» Instructions to follow
Every record needs to be set down again without a single difference.

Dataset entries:

◇ ◇ ◇ ◇ ◇

(** * Kissanbandi storefront: order totals, GST ledger, invoice identity
      and checkout settlement.

    Shallow embedding of
      - [src/config/config.js]  (the [CheckoutPage] component),
      - [src/pages/vegetables/FreshVegetables.jsx]  (the [Orders] component
        with [getInvoiceOrderNumber], [getIndividualProductGST],
        [calculateGSTBreakdown], [generateInvoicePDF], [convertToWords],
        [filteredOrders], [formatAddress], [getProductImage]; and the
        [FreshVegetables] component with [loadProducts],
        [getProductStatus], [handleAddToCart], [toggleWishlist]), and
      - [middleware/auth.js]  ([auth], [adminAuth]).

    Conventions of the embedding.
      - A JavaScript number is a binary64 float; its value is a rational
        ([Q]), and [undefined] and [NaN] are [None].  The modules
        [Binary64], [Checkout64], [Orders64] and [CheckoutFlow] compute
        as the browser does: every operation rounds its exact result to
        the nearest binary64 value.  The modules [Checkout] and [Orders]
        are the same functions over the exact results; what is stated
        over them holds of the code wherever no arithmetic is involved,
        and at inputs whose intermediate results are binary64 values
        (whole numbers of rupees, for one).  Numbers of magnitude 1e21
        and above (where [toFixed] switches to exponent notation),
        overflow and division by zero are outside the model.
      - Equality of numbers is [Qeq] ([==]); formatted output is a [string]
        and compared with [=].  A string is a sequence of bytes; the
        identifiers and numbers the components handle are ASCII, so its
        length is the JavaScript [length].
      - React state is passed explicitly; calls to collaborators
        ([ordersApi], the Razorpay widget, [toast], [navigate]) are recorded
        in the page state, and what a collaborator answers is an input.
        [Checkout.step] follows one attempt of the payment flow;
        [CheckoutFlow.step] keeps the continuation of every attempt, with
        the closures of the render it started from, and takes the
        shopper's changes of cart, address and payment method as
        events. *)

From Stdlib Require Import ZArith QArith Qround Qabs Qpower String Ascii List Bool.
From Stdlib Require Import Lia Lqa.
From Stdlib Require Import DecimalString DecimalN Permutation.
From Equations Require Import Equations.
Import ListNotations.

Open Scope string_scope.
Open Scope Q_scope.

(* ===================================================================== *)
(** ** JavaScript values and built-ins used by the two components *)
(* ===================================================================== *)

Module JS.

(** Truthiness of a number: [0] (and [NaN]) are falsy. *)
Definition truthyNum (x : Q) : bool := negb (Qeq_bool x 0).

(** Truthiness of a possibly-[undefined] number. *)
Definition truthy (o : option Q) : bool :=
  match o with Some x => truthyNum x | None => false end.

(** Truthiness of a possibly-[undefined] string: [""] is falsy. *)
Definition truthyStr (o : option string) : bool :=
  match o with Some "" => false | Some _ => true | None => false end.

(** A JavaScript value, as far as a condition tells values apart. *)
Inductive Value :=
| VUndefined
| VNull
| VBool (b : bool)
| VNumber (x : Q)
| VNaN
| VString (s : string)
| VObject.

(** [if (v)] *)
Definition truthyValue (v : Value) : bool :=
  match v with
  | VUndefined | VNull | VNaN => false
  | VBool b => b
  | VNumber x => truthyNum x
  | VString s => negb (String.eqb s "")
  | VObject => true
  end.

(** [a || b] on possibly-[undefined] numbers. *)
Definition or_ (a b : option Q) : option Q := if truthy a then a else b.

(** [a || d] where [d] is a number literal. *)
Definition orNum (a : option Q) (d : Q) : Q :=
  match a with
  | Some x => if truthyNum x then x else d
  | None => d
  end.

(** [a || b] on possibly-[undefined] strings. *)
Definition orStr (a b : option string) : option string :=
  if truthyStr a then a else b.

(** [a || d] where [d] is a string literal. *)
Definition orStrLit (a : option string) (d : string) : string :=
  match a with
  | Some s => if truthyStr a then s else d
  | None => d
  end.

(** [parseFloat(x)] at a number or [undefined]: the number itself, or
    [NaN]. *)
Definition parseFloatNum (x : option Q) : option Q := x.

Definition ltb (x y : Q) : bool := negb (Qle_bool y x).
Definition gtb (x y : Q) : bool := ltb y x.
Definition geb (x y : Q) : bool := Qle_bool y x.

(** [Math.round]: the nearest integer, ties towards plus infinity. *)
Definition Math_round (x : Q) : Z := Qfloor (x + (1 # 2)).

(** [Math.round(x * 100) / 100]. *)
Definition round2 (x : Q) : Q := inject_Z (Math_round (x * 100)) / 100.

(** [Math.round(x * 10) / 10]. *)
Definition round1 (x : Q) : Q := inject_Z (Math_round (x * 10)) / 10.

(** Decimal digits of a non-negative integer ([String(n)]). *)
Definition digits (n : Z) : string :=
  NilZero.string_of_uint (N.to_uint (Z.to_N n)).

(** [String(n)] for an integer. *)
Definition String_ (n : Z) : string :=
  if (n <? 0)%Z then "-" ++ digits (- n) else digits n.

Fixpoint zeros (k : nat) : string :=
  match k with
  | O => ""
  | S k' => String "0" (zeros k')
  end.

(** [s.padStart(len, '0')]. *)
Definition padStart0 (len : nat) (s : string) : string :=
  zeros (len - String.length s) ++ s.

(** [s.slice(-k)]: the last [k] characters (all of [s] when shorter). *)
Definition sliceLast (k : nat) (s : string) : string :=
  substring (String.length s - k) k s.

(** [s.startsWith(p)]. *)
Definition startsWith (p s : string) : bool := String.prefix p s.

(** The integer [n] of [Number.prototype.toFixed]: the integer nearest to
    [|x| * 10^d], the larger one on a tie. *)
Definition toFixed_units (d : nat) (x : Q) : Z :=
  Qfloor (Qabs x * inject_Z (10 ^ Z.of_nat d) + (1 # 2)).

(** [x.toFixed(d)]: sign, then the digits of [n] padded to [d + 1] places
    with the decimal point before the last [d]. *)
Definition toFixed (d : nat) (x : Q) : string :=
  let m := padStart0 (S d) (digits (toFixed_units d x)) in
  let k := (String.length m - d)%nat in
  (if ltb x 0 then "-" else "") ++
  match d with
  | O => m
  | _ => substring 0 k m ++ "." ++ substring k d m
  end.

(** Value of a decimal digit character. *)
Definition digitVal (c : ascii) : option Z :=
  let n := nat_of_ascii c in
  if ((48 <=? n) && (n <=? 57))%nat then Some (Z.of_nat (n - 48)) else None.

◇ ◇ ◇ ◇ ◇

» Response to the exercise
(** * Kissanbandi storefront: order totals, GST ledger, invoice identity
      and checkout settlement.

    Shallow embedding of
      - [src/config/config.js]  (the [CheckoutPage] component),
      - [src/pages/vegetables/FreshVegetables.jsx]  (the [Orders] component
        with [getInvoiceOrderNumber], [getIndividualProductGST],
        [calculateGSTBreakdown], [generateInvoicePDF], [convertToWords],
        [filteredOrders], [formatAddress], [getProductImage]; and the
        [FreshVegetables] component with [loadProducts],
        [getProductStatus], [handleAddToCart], [toggleWishlist]), and
      - [middleware/auth.js]  ([auth], [adminAuth]).

    Conventions of the embedding.
      - A JavaScript number is a binary64 float; its value is a rational
        ([Q]), and [undefined] and [NaN] are [None].  The modules
        [Binary64], [Checkout64], [Orders64] and [CheckoutFlow] compute
        as the browser does: every operation rounds its exact result to
        the nearest binary64 value.  The modules [Checkout] and [Orders]
        are the same functions over the exact results; what is stated
        over them holds of the code wherever no arithmetic is involved,
        and at inputs whose intermediate results are binary64 values
        (whole numbers of rupees, for one).  Numbers of magnitude 1e21
        and above (where [toFixed] switches to exponent notation),
        overflow and division by zero are outside the model.
      - Equality of numbers is [Qeq] ([==]); formatted output is a [string]
        and compared with [=].  A string is a sequence of bytes; the
        identifiers and numbers the components handle are ASCII, so its
        length is the JavaScript [length].
      - React state is passed explicitly; calls to collaborators
        ([ordersApi], the Razorpay widget, [toast], [navigate]) are recorded
        in the page state, and what a collaborator answers is an input.
        [Checkout.step] follows one attempt of the payment flow;
        [CheckoutFlow.step] keeps the continuation of every attempt, with
        the closures of the render it started from, and takes the
        shopper's changes of cart, address and payment method as
        events. *)

From Stdlib Require Import ZArith QArith Qround Qabs Qpower String Ascii List Bool.
From Stdlib Require Import Lia Lqa.
From Stdlib Require Import DecimalString DecimalN Permutation.
From Equations Require Import Equations.
Import ListNotations.

Open Scope string_scope.
Open Scope Q_scope.

(* ===================================================================== *)
(** ** JavaScript values and built-ins used by the two components *)
(* ===================================================================== *)

Module JS.

(** Truthiness of a number: [0] (and [NaN]) are falsy. *)
Definition truthyNum (x : Q) : bool := negb (Qeq_bool x 0).

(** Truthiness of a possibly-[undefined] number. *)
Definition truthy (o : option Q) : bool :=
  match o with Some x => truthyNum x | None => false end.

(** Truthiness of a possibly-[undefined] string: [""] is falsy. *)
Definition truthyStr (o : option string) : bool :=
  match o with Some "" => false | Some _ => true | None => false end.

(** A JavaScript value, as far as a condition tells values apart. *)
Inductive Value :=
| VUndefined
| VNull
| VBool (b : bool)
| VNumber (x : Q)
| VNaN
| VString (s : string)
| VObject.

(** [if (v)] *)
Definition truthyValue (v : Value) : bool :=
  match v with
  | VUndefined | VNull | VNaN => false
  | VBool b => b
  | VNumber x => truthyNum x
  | VString s => negb (String.eqb s "")
  | VObject => true
  end.

(** [a || b] on possibly-[undefined] numbers. *)
Definition or_ (a b : option Q) : option Q := if truthy a then a else b.

(** [a || d] where [d] is a number literal. *)
Definition orNum (a : option Q) (d : Q) : Q :=
  match a with
  | Some x => if truthyNum x then x else d
  | None => d
  end.

(** [a || b] on possibly-[undefined] strings. *)
Definition orStr (a b : option string) : option string :=
  if truthyStr a then a else b.

(** [a || d] where [d] is a string literal. *)
Definition orStrLit (a : option string) (d : string) : string :=
  match a with
  | Some s => if truthyStr a then s else d
  | None => d
  end.

(** [parseFloat(x)] at a number or [undefined]: the number itself, or
    [NaN]. *)
Definition parseFloatNum (x : option Q) : option Q := x.

Definition ltb (x y : Q) : bool := negb (Qle_bool y x).
Definition gtb (x y : Q) : bool := ltb y x.
Definition geb (x y : Q) : bool := Qle_bool y x.

(** [Math.round]: the nearest integer, ties towards plus infinity. *)
Definition Math_round (x : Q) : Z := Qfloor (x + (1 # 2)).

(** [Math.round(x * 100) / 100]. *)
Definition round2 (x : Q) : Q := inject_Z (Math_round (x * 100)) / 100.

(** [Math.round(x * 10) / 10]. *)
Definition round1 (x : Q) : Q := inject_Z (Math_round (x * 10)) / 10.

(** Decimal digits of a non-negative integer ([String(n)]). *)
Definition digits (n : Z) : string :=
  NilZero.string_of_uint (N.to_uint (Z.to_N n)).

(** [String(n)] for an integer. *)
Definition String_ (n : Z) : string :=
  if (n <? 0)%Z then "-" ++ digits (- n) else digits n.

Fixpoint zeros (k : nat) : string :=
  match k with
  | O => ""
  | S k' => String "0" (zeros k')
  end.

(** [s.padStart(len, '0')]. *)
Definition padStart0 (len : nat) (s : string) : string :=
  zeros (len - String.length s) ++ s.

(** [s.slice(-k)]: the last [k] characters (all of [s] when shorter). *)
Definition sliceLast (k : nat) (s : string) : string :=
  substring (String.length s - k) k s.

(** [s.startsWith(p)]. *)
Definition startsWith (p s : string) : bool := String.prefix p s.

(** The integer [n] of [Number.prototype.toFixed]: the integer nearest to
    [|x| * 10^d], the larger one on a tie. *)
Definition toFixed_units (d : nat) (x : Q) : Z :=
  Qfloor (Qabs x * inject_Z (10 ^ Z.of_nat d) + (1 # 2)).

(** [x.toFixed(d)]: sign, then the digits of [n] padded to [d + 1] places
    with the decimal point before the last [d]. *)
Definition toFixed (d : nat) (x : Q) : string :=
  let m := padStart0 (S d) (digits (toFixed_units d x)) in
  let k := (String.length m - d)%nat in
  (if ltb x 0 then "-" else "") ++
  match d with
  | O => m
  | _ => substring 0 k m ++ "." ++ substring k d m
  end.

(** Value of a decimal digit character. *)
Definition digitVal (c : ascii) : option Z :=
  let n := nat_of_ascii c in
  if ((48 <=? n) && (n <=? 57))%nat then Some (Z.of_nat (n - 48)) else None.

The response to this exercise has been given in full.